## [Task details]
Please find the lines in the entries below that contain the word "exists", and copy each one.

## [Data section]
(** [sys_page_map], with what it leaves of memory. *)
Lemma sys_page_map_run s ds fl el kref kd c srcid src srcva dstid dst dstva perm d :
  sys_inv s ds fl el kref kd -> caller s c -> permitted s c srcid src -> permitted s c dstid dst ->
  0 <= srcva < 4294967296 -> 0 <= dstva < 4294967296 -> 0 <= perm < 4096 ->
  env_pgdir (env s src) = kptr d 0 -> is_Some (pt_page (mem s) d (PGNUM srcva)) ->
  (forall x, vmap (mem s) d (PGNUM srcva) = Some x -> pp_ref (pg s (PGNUM x)) < 65535) ->
  match bad_va srcva || bad_va dstva, vmap (mem s) d (PGNUM srcva) with
  | true, _ | false, None => sys_page_map srcid srcva dstid dstva perm s = Ret (- E_INVAL) s
  | false, Some x =>
      sys_page_map srcid srcva dstid dstva perm s = Ret (- E_NO_MEM) s /\ fl = [] \/
      exists s' fl' d', env_pgdir (env s dst) = kptr d' 0 /\
        sys_page_map srcid srcva dstid dstva perm s = Ret 0 s' /\ sys_inv s' ds fl' el kref kd /\ vm_frame s s' /\ mem_frame ds fl (mem s) (mem s') /\
        as_equiv ds (view s') (as_update (view s) d' (PGNUM dstva) (Some (pte_value (PGNUM x) perm)))
  end.
Proof.
  intros H Hc Hps Hpd Hsva Hdva Hperm Hpg Ht Hr. unfold sys_page_map.
  rewrite (with_env_permitted H Hc _ src), (with_env_permitted H Hc _ dst) by done.
  destruct (bad_va srcva) eqn:Es; [done|]. destruct (bad_va dstva) eqn:Ed; [done|]. cbn [orb].
  apply bad_va_uva in Es, Ed; [|lia..]. pose proof (uva_vpn srcva Es) as Hv.
  destruct Hps as (Hs1 & Hs2 & _), Hpd as (Hd1 & Hd2 & _).
  destruct (sy_dir _ _ _ _ _ _ H src Hs1 Hs2) as (d0 & Hd & Hpg0).
  destruct (sy_dir _ _ _ _ _ _ H dst Hd1 Hd2) as (d' & Hd' & Hpg').
  rewrite Hpg in Hpg0. apply kptr_inj in Hpg0 as <-.
  destruct (lookup_run _ _ _ _ d srcva (sy_vm _ _ _ _ _ _ H) Hd Es Ht) as (pte & Hlk & _).
  rewrite bind_get, Hpg. rewrite (bind_Ret _ _ _ _ _ Hlk). destruct (vmap (mem s) d (PGNUM srcva)) as [x|] eqn:Hx; [|done].
  rewrite bind_get, Hpg'.
  destruct (share_run _ _ _ _ _ _ d _ x d' dstva perm H Hd Hv Hx Hd' Ed Hperm (Hr x eq_refl))
    as [(_ & Hfl & E)|(s' & fl' & E & Hi & Hf & Hu)].
  - left. split; [by kstep by exact E|done].
  - right. exists s', fl', d'. split; [done|]. split; [by kstep by exact E|]. done.
Qed.

(** What [page_lookup] does without a page table: it reads through NULL. *)
Definition null_lookup {A} (s : kstate) (a : A) : outcome A :=
  match mmu_walk s (cpu_cr3 (thiscpu s)) 0 false with
  | Some _ => Ret a s
  | None => Exit (Panic " a page fault in the kernel") s
  end.

Lemma sys_page_map_null s ds fl el kref kd c srcid src srcva dstid dst dstva perm d :
  sys_inv s ds fl el kref kd -> caller s c -> permitted s c srcid src -> permitted s c dstid dst ->
  0 <= srcva < 4294967296 -> bad_va srcva = false -> bad_va dstva = false -> env_pgdir (env s src) = kptr d 0 ->
  pt_page (mem s) d (PGNUM srcva) = None -> sys_page_map srcid srcva dstid dstva perm s = null_lookup s (- E_INVAL).
Proof.
  intros H Hc Hps Hpd Hva Es Ed Hpg Ht. unfold sys_page_map.
  rewrite (with_env_permitted H Hc _ src), (with_env_permitted H Hc _ dst) by done. rewrite Es, Ed. cbn [orb]. rewrite bind_get, Hpg.
  apply bad_va_uva in Es; [|lia]. destruct Hps as (Hs1 & Hs2 & _). destruct (sy_dir _ _ _ _ _ _ H src Hs1 Hs2) as (d0 & Hd & Hpg0).
  rewrite Hpg in Hpg0. apply kptr_inj in Hpg0 as <-.
  pose proof (page_lookup_null s d srcva (vm_walkable (sy_vm _ _ _ _ _ _ H) d _ Hd (uva_vpn _ Es)) (uva_ok _ Es) Ht) as E.
  unfold null_lookup. unfold mbind, K_bind. rewrite E. by destruct (mmu_walk _ _ _ _).
Qed.

(** C8: [sys_page_map] between environments the caller may change, on every
    branch.  Bad addresses and unmapped sources are refused without effect;
    a source whose page table does not exist faults in the kernel, unless the
    loaded address space maps page 0.  Otherwise the page mapped at the source
    is mapped at the destination and nothing else changes; [-E_NO_MEM] is
    returned without effect exactly when the destination has no page table and
    no page is free.  The permissions (below [4096]) become those of the new
    mapping whatever they are and whatever the source's were: the comment of
    the function promises [-E_INVAL] for inappropriate ones and for [PTE_W] on
    a read-only source, and the code has no such test. *)
Theorem sys_page_map_correct s ds fl el kref kd c srcid src srcva dstid dst dstva perm d d' :
  sys_inv s ds fl el kref kd -> caller s c -> permitted s c srcid src -> permitted s c dstid dst ->
  0 <= srcva < 4294967296 -> 0 <= dstva < 4294967296 -> 0 <= perm < 4096 ->
  env_pgdir (env s src) = kptr d 0 -> env_pgdir (env s dst) = kptr d' 0 ->
  (forall x, vmap (mem s) d (PGNUM srcva) = Some x -> pp_ref (pg s (PGNUM x)) < 65535) ->
  if bad_va srcva || bad_va dstva then sys_page_map srcid srcva dstid dstva perm s = Ret (- E_INVAL) s
  else
    match pt_page (mem s) d (PGNUM srcva), vmap (mem s) d (PGNUM srcva) with
    | None, _ => sys_page_map srcid srcva dstid dstva perm s = null_lookup s (- E_INVAL)
    | Some _, None => sys_page_map srcid srcva dstid dstva perm s = Ret (- E_INVAL) s
    | Some _, Some x =>
        if table_room (mem s) d' dstva fl then
          exists s' fl', sys_page_map srcid srcva dstid dstva perm s = Ret 0 s' /\ sys_inv s' ds fl' el kref kd /\ vm_frame s s' /\
            as_equiv ds (view s') (as_update (view s) d' (PGNUM dstva) (Some (pte_value (PGNUM x) perm)))
        else sys_page_map srcid srcva dstid dstva perm s = Ret (- E_NO_MEM) s
    end.
Proof.
  intros H Hc Hps Hpd Hsva Hdva Hperm Hpg Hpg' Hr.
  destruct (bad_va srcva) eqn:Es; [unfold sys_page_map; by rewrite (with_env_permitted H Hc _ src), (with_env_permitted H Hc _ dst), Es by done|].
  destruct (bad_va dstva) eqn:Ed; [unfold sys_page_map; by rewrite (with_env_permitted H Hc _ src), (with_env_permitted H Hc _ dst), Es, Ed by done|]. cbn [orb].
  destruct (pt_page (mem s) d (PGNUM srcva)) as [t|] eqn:Ht; [|by eapply sys_page_map_null].
  unfold sys_page_map. rewrite (with_env_permitted H Hc _ src), (with_env_permitted H Hc _ dst) by done. rewrite Es, Ed. cbn [orb].
  apply bad_va_uva in Es, Ed; [|lia..]. pose proof (uva_vpn srcva Es) as Hv.
  destruct Hps as (Hs1 & Hs2 & _), Hpd as (Hd1 & Hd2 & _).
  destruct (sy_dir _ _ _ _ _ _ H src Hs1 Hs2) as (d0 & Hd & Hpg0). rewrite Hpg in Hpg0. apply kptr_inj in Hpg0 as <-.
  destruct (sy_dir _ _ _ _ _ _ H dst Hd1 Hd2) as (d1 & Hd' & Hpg1). rewrite Hpg' in Hpg1. apply kptr_inj in Hpg1 as <-.
  destruct (lookup_run _ _ _ _ d srcva (sy_vm _ _ _ _ _ _ H) Hd Es (ex_intro _ t Ht)) as (pte & Hlk & _).
  rewrite bind_get, Hpg, (bind_Ret _ _ _ _ _ Hlk). destruct (vmap (mem s) d (PGNUM srcva)) as [x|] eqn:Hx; [|done].
  rewrite bind_get, Hpg'. pose proof (share_exact _ _ _ _ _ _ d _ x d' dstva perm H Hd Hv Hx Hd' Ed Hperm (Hr x eq_refl)) as T.
  destruct (table_room (mem s) d' dstva fl); [|by kstep by exact T]. destruct T as (s' & fl' & E & T). exists s', fl'. split; [by kstep by exact E|done].
Qed.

## [Written reply]
      exists s' fl' d', env_pgdir (env s dst) = kptr d' 0 /\
  - right. exists s', fl', d'. split; [done|]. split; [by kstep by exact E|]. done.
          exists s' fl', sys_page_map srcid srcva dstid dstva perm s = Ret 0 s' /\ sys_inv s' ds fl' el kref kd /\ vm_frame s s' /\
  destruct (table_room (mem s) d' dstva fl); [|by kstep by exact T]. destruct T as (s' & fl' & E & T). exists s', fl'. split; [by kstep by exact E|done].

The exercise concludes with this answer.